Material provided –

(* ===== verification/MaskTheorems.v ===== *)
(** * Field masks: the theorems

    The properties of [src/nebius/base/fieldmask.py] and
    [src/nebius/base/fieldmask_parser.py], each with an instance at concrete
    masks.  A mask stands for the set of patterns [has m] of its nodes;
    [leaf m] are the patterns that end it. *)
From S2P Require Import Prelude PyStr Json FieldMask FieldMaskSpec ResetMask MaskHeap MaskParser MaskParserInv MaskRoundtrip MaskBuild MaskMarshal.

(** ** Masks used in the instances *)

(** The mask written [a.*,a.b]. *)
Definition ex_a : Mask :=
  mkMask None [(u "a", mkMask (Some emptyMask) [(u "b", emptyMask)])].

(** The mask written [*.b,c]. *)
Definition ex_b : Mask :=
  mkMask (Some (mkMask None [(u "b", emptyMask)])) [(u "c", emptyMask)].

Lemma ex_a_wf : wf ex_a.
Proof. apply wfb_wf. reflexivity. Qed.

Lemma ex_b_wf : wf ex_b.
Proof. apply wfb_wf. reflexivity. Qed.

#[export] Hint Resolve ex_a_wf ex_b_wf : pysdk.

(** ** Union, intersection, equality *)

(** C28: adding two masks gives a well-formed mask whose patterns are the union
    of the patterns of the operands. *)
Theorem mask_add_union a b :
  wf a -> wf b ->
  wf (Mask.add a b) /\ forall p, has (Mask.add a b) p = has a p || has b p.
Proof. split; [by apply Mask_add_wf|intros; by apply Mask_add_has]. Qed.

Lemma mask_add_union_witness :
  wf (Mask.add ex_a ex_b) /\ forall p, has (Mask.add ex_a ex_b) p = has ex_a p || has ex_b p.
Proof. apply (mask_add_union ex_a ex_b); [apply ex_a_wf|apply ex_b_wf]. Defined.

Exercise objective – Your answer should be the listing itself, repeated exactly.

Task output –
(* ===== verification/MaskTheorems.v ===== *)
(** * Field masks: the theorems

    The properties of [src/nebius/base/fieldmask.py] and
    [src/nebius/base/fieldmask_parser.py], each with an instance at concrete
    masks.  A mask stands for the set of patterns [has m] of its nodes;
    [leaf m] are the patterns that end it. *)
From S2P Require Import Prelude PyStr Json FieldMask FieldMaskSpec ResetMask MaskHeap MaskParser MaskParserInv MaskRoundtrip MaskBuild MaskMarshal.

(** ** Masks used in the instances *)

(** The mask written [a.*,a.b]. *)
Definition ex_a : Mask :=
  mkMask None [(u "a", mkMask (Some emptyMask) [(u "b", emptyMask)])].

(** The mask written [*.b,c]. *)
Definition ex_b : Mask :=
  mkMask (Some (mkMask None [(u "b", emptyMask)])) [(u "c", emptyMask)].

Lemma ex_a_wf : wf ex_a.
Proof. apply wfb_wf. reflexivity. Qed.

Lemma ex_b_wf : wf ex_b.
Proof. apply wfb_wf. reflexivity. Qed.

#[export] Hint Resolve ex_a_wf ex_b_wf : pysdk.

(** ** Union, intersection, equality *)

(** C28: adding two masks gives a well-formed mask whose patterns are the union
    of the patterns of the operands. *)
Theorem mask_add_union a b :
  wf a -> wf b ->
  wf (Mask.add a b) /\ forall p, has (Mask.add a b) p = has a p || has b p.
Proof. split; [by apply Mask_add_wf|intros; by apply Mask_add_has]. Qed.

Lemma mask_add_union_witness :
  wf (Mask.add ex_a ex_b) /\ forall p, has (Mask.add ex_a ex_b) p = has ex_a p || has ex_b p.
Proof. apply (mask_add_union ex_a ex_b); [apply ex_a_wf|apply ex_b_wf]. Defined.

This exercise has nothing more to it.